(Saved entries)
────

Lemma ok_call k a r r' log fs : ok r log → k ∉ omap called log →
  call_lookup k a r = Some (r', fs) → ok r' ((returned k fs ++ [FCalled k a]) ++ log).
Proof.
  intros [Hwf Ht] Hk. unfold call_lookup. case_decide as Hn; [done|]. apply eq_None_not_Some in Hn.
  assert (k ∉ omap has_returned log) as Hnr by (intros Hx; apply Hk; exact (t_returned _ _ Ht _ Hx)).
  pose proof (traced_quiet r log [FCalled k a] ltac:(repeat constructor) Ht) as Ht1.
  assert (traced r ((returned k (Some (Err (EUnknownDevice (c_deviceID a)))) ++ [FCalled k a]) ++ log)) as Herr.
  { destruct Ht1 as [T1 T2 T3 T4 T5 T6 T7 T8 T9]. cbn in *.
    assert (FCalled k a :: log ⊆ FReturned k (Err (EUnknownDevice (c_deviceID a))) :: FCalled k a :: log)
      as Hsub by (by apply list_subseteq_cons).
    split; cbn; try done.
    - intros d conn Hd. destruct (T1 _ _ Hd) as (dev & ? & ?). exists dev. auto.
    - intros d dev [?|Hx]%elem_of_cons; [done|]. by apply T2.
    - intros j b p Hj. destruct (T3 _ _ _ Hj) as (? & ? & ? & ?). split_and!; auto.
      apply not_elem_of_cons. split; [|done]. intros ->. by rewrite Hn in Hj.
    - intros j resp b p d id H1 H2 H3. apply (origin_mono (FCalled k a :: log)); [done|]. by eapply T4.
    - destruct T7. split; [done|]. by apply NoDup_cons.
    - intros j d id q [?|Hx]%elem_of_cons; [done|]. by apply Hsub, (T8 _ _ _ q).
    - intros j [->|Hx]%elem_of_cons; [by left|]. by apply T9. }
  destruct (devices r !! c_deviceID a) as [c|] eqn:Ec; [|by intros [= <- <-]]. cbn.
  destruct (conns r !! c) as [conn|] eqn:Econn; cbn; [|by intros [= <- <-]].
  case_decide as Ha; [by intros [= <- <-]|]. intros [= <- <-]. cbn [returned app].
  destruct (w_device _ Hwf _ _ Ec) as (conn' & E & Eid). rewrite Econn in E. injection E as <-.
  split; [by apply (wf_called _ _ _ conn)|].
  destruct Ht1 as [T1 T2 T3 T4 T5 T6 T7 T8 T9]. split; try done.
  - cbn. intros j b p [[<- [= <- <-]]|[_ Hj]]%lookup_insert_Some; [|by apply T3].
    split; [by left|]. split; [done|]. by split; intros ??.
  - cbn. intros j resp b p d id H1 H2 H3.
    destruct (w_chan _ Hwf _ _ H1) as (b' & p' & d' & id' & H4 & H5).
    apply lookup_insert_Some in H2 as [[<- _]|[_ H2]]; [congruence|]. exact (T4 _ _ _ _ _ _ H1 H2 H3).
Qed.

Lemma ok_acquire k r r' log : ok r log → call_acquire k r = Some r' → ok r' log.
Proof.
  intros [Hwf Ht]. unfold call_acquire. destruct (calls r !! k) as [[a [c| | |]]|] eqn:Hk; try done.
  destruct (conns r !! c) as [conn|] eqn:Hc; [|done]. case_decide; [|done]. intros [= <-].
  split; [by apply wf_acquire|]. apply (traced_step r _ log []); try done.
  - intros d. cbn. rewrite lookup_alter. case_decide as Ed; [subst; by rewrite Hc|done].
  - cbn. intros j b p Hj. split; [by apply not_elem_of_nil|].
    apply lookup_insert_Some in Hj as [[<- [= <- <-]]|[_ Hj]]; [exists (AtSem c)|exists p]; auto.
    by split; [|split; [by intros ??|by intros ??]].
  - by left.
  - constructor.
  - by intros j Hj%elem_of_nil.
  - by intros j d id q Hj%elem_of_nil.
  - intros d dev. apply not_elem_of_nil.
Qed.

Lemma set_seq_id r : set_seq (seq r) r = r.
Proof. by destruct r. Qed.

Lemma wf_set_seq n r : wf r → wf (set_seq n r).
Proof. by intros [? ? ? ? ?]. Qed.

Lemma call_exit_eq k c id p r : entry p = Some (c, id) →
  call_exit k c id r = left k (update_conn (conn_of p) (left_conn p) r).
Proof.
  intros He. assert (conn_of p = c) as -> by (destruct p; by simplify_eq/=).
  unfold call_exit, release, update_conn, left_conn. rewrite He. f_equal. unfold set_conns. cbn. f_equal.
  by rewrite alter_alter_eq.
Qed.

(** The streams keep their places and their devices. *)
Lemma left_conn_same p c r d :
  (λ conn, (d_ID (device conn), d_AccountID (device conn))) <$>
    conns (update_conn c (left_conn p) r) !! d =
  (λ conn : AgentConn W, (d_ID (device conn), d_AccountID (device conn))) <$> conns r !! d.
Proof.
  rewrite update_conn_lookup. case_decide; [|done]. destruct (conns r !! d); [|done]. cbn.
  unfold left_conn. by destruct (entry p) as [[? ?]|].
Qed.

Lemma ok_exit k a p n r log fs : ok r log → calls r !! k = Some (a, p) → omap has_returned fs = [k] →
  (omap opened fs = [] ∧ n = seq r ∨ omap opened fs = [pretty n] ∧ n = (seq r + 1)%N) →
  (∀ j c id q, FSent j c id q ∉ fs) → (∀ c dev, FPut c dev ∉ fs) →
  ok (if decide (slot p = None) then left k (set_seq n r)
      else left k (update_conn (conn_of p) (left_conn p) (set_seq n r))) (fs ++ log).
Proof.
  intros [Hwf Ht] Hk Hr Ho Hs Hp. pose proof (wf_set_seq n r Hwf) as Hwf'. split.
  - case_decide as Hsl; [by apply (wf_left k a p)|]. apply (wf_exit k a); [done..|]. by destruct p.
  - apply (traced_step r); try done.
    + intros d. case_decide; [done|]. exact (left_conn_same p (conn_of p) (set_seq n r) d).
    + case_decide; apply delete_subseteq.
    + intros j b q Hj. assert (j ≠ k ∧ calls r !! j = Some (b, q)) as [Hne Hj'].
      { case_decide; cbn in Hj; apply lookup_delete_Some in Hj as [? ?]; by split. }
      rewrite Hr. split; [by intros ->%list_elem_of_singleton|]. exists q. split; [done|].
      split; [by left|by left].
    + destruct Ho as [[E1 E2]|[E1 E2]]; [left|right]; (split; [|by case_decide]); [done|].
      rewrite E1. by case_decide.
    + rewrite Hr. apply NoDup_singleton.
    + rewrite Hr. intros j ->%list_elem_of_singleton. by rewrite Hk.
    + intros j c id q Hx. by destruct (Hs j c id q).
Qed.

────

▶ _Work request_:
For the lines above, output exactly those from the line containing "apply lookup_insert_Some in H2" through the line containing "- cbn. intros j b p Hj.", and skip the others.

▶ _Task result_:
    apply lookup_insert_Some in H2 as [[<- _]|[_ H2]]; [congruence|]. exact (T4 _ _ _ _ _ _ H1 H2 H3).
Qed.

Lemma ok_acquire k r r' log : ok r log → call_acquire k r = Some r' → ok r' log.
Proof.
  intros [Hwf Ht]. unfold call_acquire. destruct (calls r !! k) as [[a [c| | |]]|] eqn:Hk; try done.
  destruct (conns r !! c) as [conn|] eqn:Hc; [|done]. case_decide; [|done]. intros [= <-].
  split; [by apply wf_acquire|]. apply (traced_step r _ log []); try done.
  - intros d. cbn. rewrite lookup_alter. case_decide as Ed; [subst; by rewrite Hc|done].
  - cbn. intros j b p Hj. split; [by apply not_elem_of_nil|].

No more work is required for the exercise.